Entries linking to intraspecific
1630s, "having a special quality," from French spécifique and directly from Late Latin specificus "constituting a kind or sort" (in Medieval Latin "specific, particular"), from Latin species "kind, sort" (see species) + -ficus "making, doing," from combining form of facere "to make." Earlier form was specifical (early 15c.). Meaning "definite, precise" first recorded 1740. Related: Specifically; specificness.
late 14c., in logic, "a class of individuals or things," from Latin species "a particular sort, kind, or type" (opposed to genus), originally "a sight, look, view; outward appearance, shape, form," a derivative of specere "to look at, to see, behold" (from PIE root *spek- "to observe"). In English it is attested from 1550s as "appearance, outward form."
Latin species "a sight; outward appearance" had many extended senses, including "a spectacle; a mental appearance, an idea or notion;" also "semblance, pretext; manner, fashion; display, beauty; a likeness or statue; reputation, honor." Typically it was used in passive senses.

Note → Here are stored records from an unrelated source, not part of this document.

(* ===== verification/Tp.v ===== *)
(** * The touch panel of port/driver/luat_tp_pc.c

    SDL mouse and finger events become touch events in a ring of eight slots,
    which the touch task reads one by one; a single-event buffer beside the ring
    keeps the last event.  The watch runs on the SDL side, the read on the touch
    task; each takes the lock for every access to the ring. *)

From S2P Require Import Prelude.

(** ** Data *)

Inductive tp_event : Type :=
  | TP_EVENT_TYPE_NONE | TP_EVENT_TYPE_DOWN | TP_EVENT_TYPE_UP | TP_EVENT_TYPE_MOVE.

#[global] Instance tp_event_eq_dec : EqDecision tp_event.
Proof. solve_decision. Defined.

(** [luat_tp_data_t] of the LuatOS core. *)
Record tp_data : Type := TpData {
  tp_ev : tp_event; tp_track_id : Z; tp_x : Z; tp_y : Z; tp_width : Z;
  tp_timestamp : Z;
}.

#[global] Instance tp_data_inhabited : Inhabited tp_data :=
  populate (TpData TP_EVENT_TYPE_NONE 0 0 0 0 0).

(** [tp_pc_state_t], without its lock. *)
Record tp_state : Type := TpState {
  has_event : bool;
  ev : tp_data;
  last_valid_x : Z;
  last_valid_y : Z;
  data_consumed : bool;
  event_queue_size : Z;
  event_queue : list tp_data;
  queue_head : Z;
  queue_tail : Z;
  queue_enabled : bool;
}.

(** The fields of [luat_tp_config_t] used here, with its [tp_data] array. *)
Record tp_config : Type := TpConfig {
  cfg_w : Z; cfg_h : Z; cfg_tp_num : Z; cfg_tp_data : list tp_data;
}.

Definition tp_zero : tp_state :=
  TpState false inhabitant 0 0 false 0 (replicate 8 inhabitant) 0 0 false.

Definition set_ring (q : list tp_data) (h t : Z) (s : tp_state) : tp_state :=
  TpState (has_event s) (ev s) (last_valid_x s) (last_valid_y s) (data_consumed s)
    (event_queue_size s) q h t (queue_enabled s).
Definition set_single (b : bool) (e : tp_data) (s : tp_state) : tp_state :=
  TpState b e (last_valid_x s) (last_valid_y s) (data_consumed s)
    (event_queue_size s) (event_queue s) (queue_head s) (queue_tail s) (queue_enabled s).
Definition set_last (x y : Z) (s : tp_state) : tp_state :=
  TpState (has_event s) (ev s) x y (data_consumed s)
    (event_queue_size s) (event_queue s) (queue_head s) (queue_tail s) (queue_enabled s).
Definition set_consumed (b : bool) (s : tp_state) : tp_state :=
  TpState (has_event s) (ev s) (last_valid_x s) (last_valid_y s) b
    (event_queue_size s) (event_queue s) (queue_head s) (queue_tail s) (queue_enabled s).

(** ** The ring *)

Definition enqueue_event (e : tp_data) (s : tp_state) : Z * tp_state :=
  if negb (queue_enabled s) then (-1, s)
  else
    let next_tail := u8 ((queue_tail s + 1) mod event_queue_size s) in
    let head := if next_tail =? queue_head s
                then u8 ((queue_head s + 1) mod event_queue_size s) else queue_head s in
    (0, set_ring (<[Z.to_nat (queue_tail s) := e]> (event_queue s)) head next_tail s).

Definition dequeue_event (s : tp_state) : option (tp_data * tp_state) :=
  if negb (queue_enabled s) then None
  else if queue_head s =? queue_tail s then None
  else Some (event_queue s !!! Z.to_nat (queue_head s),
             set_ring (event_queue s) (u8 ((queue_head s + 1) mod event_queue_size s))
               (queue_tail s) s).

Definition get_queue_count (s : tp_state) : Z :=
  if negb (queue_enabled s) then 0
  else if queue_head s <=? queue_tail s then queue_tail s - queue_head s
  else event_queue_size s - queue_head s + queue_tail s.

(** ** Events from SDL *)

(** A finger's position is a fraction of the panel; [fx w] is the coordinate
    SDL's float gives on a panel of that size, truncated to an integer. *)
Inductive sdl_event : Type :=
  | SDL_MOUSEBUTTONDOWN (lbtn : bool) (x y : Z)
  | SDL_MOUSEMOTION (lmask : bool) (x y : Z)
  | SDL_MOUSEBUTTONUP (lbtn : bool) (x y : Z)
  | SDL_FINGERDOWN (fx fy : Z → Z)
  | SDL_FINGERMOTION (fx fy : Z → Z)
  | SDL_FINGERUP (fx fy : Z → Z)
  | SDL_OTHER.

Definition in_panel (conf : tp_config) (x y : Z) : bool :=
  (0 <=? x) && (x <? cfg_w conf) && (0 <=? y) && (y <? cfg_h conf).

(** The [switch]: the touch event, if any, and the state with the last valid
    position. *)
Definition tp_translate (conf : tp_config) (ticks : Z) (e : sdl_event) (s : tp_state)
    : option tp_data * tp_state :=
  let mk k x y := TpData k 0 x y 1 ticks in
  match e with
  | SDL_MOUSEBUTTONDOWN lbtn x y =>
      if lbtn then
        let d := mk TP_EVENT_TYPE_DOWN (u16 x) (u16 y) in
        (Some d, set_last (tp_x d) (tp_y d) s)
      else (None, s)
  | SDL_MOUSEMOTION lmask x y =>
      if lmask then
        if (x <? 0) || (cfg_w conf <=? x) || (y <? 0) || (cfg_h conf <=? y)
        then (Some (mk TP_EVENT_TYPE_UP (last_valid_x s) (last_valid_y s)), s)
        else
          let d := mk TP_EVENT_TYPE_MOVE (u16 x) (u16 y) in
          (Some d, set_last (tp_x d) (tp_y d) s)
      else (None, s)
  | SDL_MOUSEBUTTONUP lbtn x y =>
      if lbtn then
        if in_panel conf x y then (Some (mk TP_EVENT_TYPE_UP (u16 x) (u16 y)), s)
        else (Some (mk TP_EVENT_TYPE_UP (last_valid_x s) (last_valid_y s)), s)
      else (None, s)
  | SDL_FINGERDOWN fx fy =>
      let d := mk TP_EVENT_TYPE_DOWN (u16 (fx (cfg_w conf))) (u16 (fy (cfg_h conf))) in
      (Some d, set_last (tp_x d) (tp_y d) s)
  | SDL_FINGERMOTION fx fy =>
      let d := mk TP_EVENT_TYPE_MOVE (u16 (fx (cfg_w conf))) (u16 (fy (cfg_h conf))) in
      (Some d, set_last (tp_x d) (tp_y d) s)
  | SDL_FINGERUP fx fy =>
      (Some (mk TP_EVENT_TYPE_UP (u16 (fx (cfg_w conf))) (u16 (fy (cfg_h conf)))), s)
  | SDL_OTHER => (None, s)
  end.

(** The end of the watch, for a touch event: whether the touch task is woken,
    and the new state. *)
Definition tp_post (d : tp_data) (s : tp_state) : bool * tp_state :=
  if queue_enabled s then
    let '(result, s) := enqueue_event d s in
    if result =? 0 then (true, set_single true d s) else (false, s)
  else (true, set_single true d s).

Definition tp_sdl_watch (conf : tp_config) (ticks : Z) (e : sdl_event) (s : tp_state)
    : bool * tp_state :=
  match tp_translate conf ticks e s with
  | (None, s) => (false, s)
  | (Some d, s) => tp_post d s
  end.

(** ** The driver's operations *)

(** [touch_max] is LUAT_TP_TOUCH_MAX of the LuatOS core, the size of [tp_data]. *)
Definition luat_tp_pc_init (touch_max : nat) (conf : tp_config) : Z * tp_config * tp_state :=
  (0,
   TpConfig (cfg_w conf) (cfg_h conf)
     (if cfg_tp_num conf =? 0 then 1 else cfg_tp_num conf)
     (imap (λ i _, TpData TP_EVENT_TYPE_NONE (u8 (Z.of_nat i)) 0 0 1 0)
        (replicate touch_max (inhabitant : tp_data))),
   TpState false inhabitant 0 0 true 8 (replicate 8 inhabitant) 0 0 true).

(** The event a read delivers. *)
Definition next_event (s : tp_state) : option (tp_data * tp_state) :=
  let single := if has_event s then Some (ev s, set_single false (ev s) s) else None in
  if queue_enabled s then
    match dequeue_event s with Some r => Some r | None => single end
  else single.

Definition clear_event (d : tp_data) : tp_data :=
  TpData TP_EVENT_TYPE_NONE (tp_track_id d) (tp_x d) (tp_y d) (tp_width d) (tp_timestamp d).

Definition luat_tp_pc_read (touch_max : nat) (conf : tp_config) (s : tp_state)
    : tp_config * tp_state :=
  match next_event s with
  | Some (d, s) =>
      let data := <[0%nat := d]> (cfg_tp_data conf) in
      let data := if (1 <? cfg_tp_num conf) && (1 <? Z.of_nat touch_max)
                  then <[1%nat := d]> data else data in
      (TpConfig (cfg_w conf) (cfg_h conf) (cfg_tp_num conf) data, set_consumed false s)
  | None =>
      if data_consumed s then
        (TpConfig (cfg_w conf) (cfg_h conf) (cfg_tp_num conf)
           (imap (λ i d, if Z.of_nat i <? cfg_tp_num conf then clear_event d else d)
              (cfg_tp_data conf)), s)
      else (conf, s)
  end.

Definition luat_tp_pc_read_done (s : tp_state) : tp_state := set_consumed true s.

Definition luat_tp_pc_deinit (s : tp_state) : tp_state :=
  if queue_enabled s then
    TpState (has_event s) (ev s) (last_valid_x s) (last_valid_y s) (data_consumed s)
      (event_queue_size s) (event_queue s) 0 0 false
  else s.

(** ** The ring is a queue of seven *)

Record ring_ok (s : tp_state) : Prop := {
  ro_enabled : queue_enabled s = true;
  ro_size : event_queue_size s = 8;
  ro_slots : length (event_queue s) = 8%nat;
  ro_head : 0 <= queue_head s < 8;
  ro_tail : 0 <= queue_tail s < 8;
}.

(** The slots from head to tail. *)
Definition ring_len (s : tp_state) : nat := Z.to_nat ((queue_tail s - queue_head s) mod 8).
Definition ring (s : tp_state) : list tp_data :=
  map (λ i, event_queue s !!! Z.to_nat ((queue_head s + Z.of_nat i) mod 8))
    (seq 0 (ring_len s)).

(** The reference: at most seven events, a new one pushes out the oldest. *)
Definition ref_push (e : tp_data) (l : list tp_data) : list tp_data :=
  (if decide (length l = 7%nat) then tail l else l) ++ [e].

Lemma ring_length s : length (ring s) = ring_len s.
Proof. unfold ring. by rewrite length_map, length_seq. Qed.

(** The eight positions of an index and the eight slots. *)
Lemma index_cases z : 0 <= z < 8 → z ∈ [0; 1; 2; 3; 4; 5; 6; 7].
Proof. intros. rewrite !elem_of_cons. lia. Qed.

Ltac ring_cases s :=
  match goal with
  | H : ring_ok s |- _ =>
      let He := fresh in let Hs := fresh in let Hl := fresh in
      let Hh := fresh in let Ht := fresh in
      destruct H as [He Hs Hl Hh%index_cases Ht%index_cases];
      destruct s as [? ? ? ? ? sz q h t en]; simpl in *; subst en sz;
      do 9 (destruct q as [|? q]; try discriminate Hl); clear Hl;
      rewrite !elem_of_cons, elem_of_nil in Hh, Ht;
      destruct_or! Hh; destruct_or! Ht; try done; subst h t
  end.

Lemma enqueue_ring e s :
  ring_ok s → ∃ s', enqueue_event e s = (0, s') ∧ ring_ok s' ∧
    ring s' = ref_push e (ring s) ∧ has_event s' = has_event s ∧ ev s' = ev s.
Proof.
  intros H. ring_cases s; (eexists; split; [reflexivity|]; split; [by split|]; done).
Qed.

Lemma dequeue_ring s :
  ring_ok s →
  match dequeue_event s with
  | Some (e, s') => ring_ok s' ∧ ring s = e :: ring s' ∧
      has_event s' = has_event s ∧ ev s' = ev s
  | None => ring s = []
  end.
Proof.
  intros H. ring_cases s; try done; (split; [by split|]; done).
Qed.

Lemma ring_count s : ring_ok s → get_queue_count s = Z.of_nat (length (ring s)).
Proof. intros H. ring_cases s; done. Qed.

(** ** Sessions *)

(** A sequence of touch events ([Some]) and reads ([None]), with what each read
    delivered. *)
Fixpoint tp_session (touch_max : nat) (acts : list (option tp_data)) (conf : tp_config)
    (s : tp_state) : list (option tp_data) :=
  match acts with
  | [] => []
  | Some d :: acts' => tp_session touch_max acts' conf (tp_post d s).2
  | None :: acts' =>
      let '(conf', s') := luat_tp_pc_read touch_max conf s in
      (fst <$> next_event s) :: tp_session touch_max acts' conf' s'
  end.

(** The reference: the queue of seven, and the last event once more. *)
Fixpoint tp_ref (acts : list (option tp_data)) (q : list tp_data) (last : option tp_data)
    : list (option tp_data) :=
  match acts, q with
  | [], _ => []
  | Some d :: acts', _ => tp_ref acts' (ref_push d q) (Some d)
  | None :: acts', d :: q' => Some d :: tp_ref acts' q' last
  | None :: acts', [] => last :: tp_ref acts' [] None
  end.

Definition single (s : tp_state) : option tp_data := if has_event s then Some (ev s) else None.

Lemma tp_post_ring d s :
  ring_ok s → ring_ok (tp_post d s).2 ∧ ring (tp_post d s).2 = ref_push d (ring s) ∧
    single (tp_post d s).2 = Some d.
Proof.
  intros H. unfold tp_post. rewrite (ro_enabled _ H).
  destruct (enqueue_ring d s H) as (s' & -> & Hok & Hr & _). cbn [Z.eqb snd].
  split; [by destruct Hok|]. done.
Qed.

(** C30 (refinement).  Touch events reach the task through the ring as through a
    queue of seven that drops the oldest when full: reads deliver the queued
    events in order, and when the queue is empty the last event once more, then
    nothing. *)
Theorem tp_session_refines touch_max acts : ∀ conf s,
  ring_ok s → tp_session touch_max acts conf s = tp_ref acts (ring s) (single s).
Proof.
  induction acts as [|[d|] acts IH]; intros conf s H; [done| |]; cbn [tp_session tp_ref].
  - destruct (tp_post_ring d s H) as (Hok & Hr & Hs). rewrite IH by done. by rewrite Hr, Hs.
  - unfold luat_tp_pc_read, next_event. rewrite (ro_enabled _ H).
    pose proof (dequeue_ring s H) as Hd.
    destruct (dequeue_event s) as [[d s']|].
    + destruct Hd as (Hok & -> & Hh & He). cbn [fst fmap option_fmap option_map].
      rewrite IH by (by destruct Hok). unfold single. cbn [set_consumed has_event ev].
      by rewrite Hh, He.
    + rewrite Hd. unfold single. destruct (has_event s) eqn:Eh.
      * cbn [fst fmap option_fmap option_map].
        rewrite IH by (by destruct H). by rewrite <- Hd.
      * destruct (data_consumed s); cbn [fmap option_fmap option_map];
          rewrite IH by done; rewrite Hd; unfold single; by rewrite Eh.
Qed.

(** The state [luat_tp_pc_init] leaves is an empty ring. *)
Lemma tp_init_ring touch_max conf : ring_ok (luat_tp_pc_init touch_max conf).2.
Proof. by split. Qed.

Definition demo_touch (x : Z) : tp_data := TpData TP_EVENT_TYPE_MOVE 0 x 5 1 100.

Lemma tp_session_refines_witness :
  let s := (luat_tp_pc_init 10 (TpConfig 480 320 1 [])).2 in
  tp_session 10 [Some (demo_touch 1); Some (demo_touch 2); None; None; None; None]
    (TpConfig 480 320 1 []) s
  = [Some (demo_touch 1); Some (demo_touch 2); Some (demo_touch 2); None].
Proof.
  intros s. rewrite (tp_session_refines 10 _ _ s); [by vm_compute|].
  apply (tp_init_ring 10 (TpConfig 480 320 1 [])).
Defined.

Also compare spice (n.).
In Late Latin, in logic and legal language, it acquired the meaning "a special case," especially (as a translation of Greek eidos) "a class included under a higher class; a kind; a sort; a number of individuals having common characteristics peculiar to them." The notion (as Lewis & Short puts it) is "The particular thing among many to which the looks are turned."
The English word is attested from 1560s as "a distinct class (of something) based on common characteristics." The specific use in biological sciences in reference to groups of living things recognizably distinct from all others by their inherited characteristics is from c. 1600. Endangered species is attested by 1964.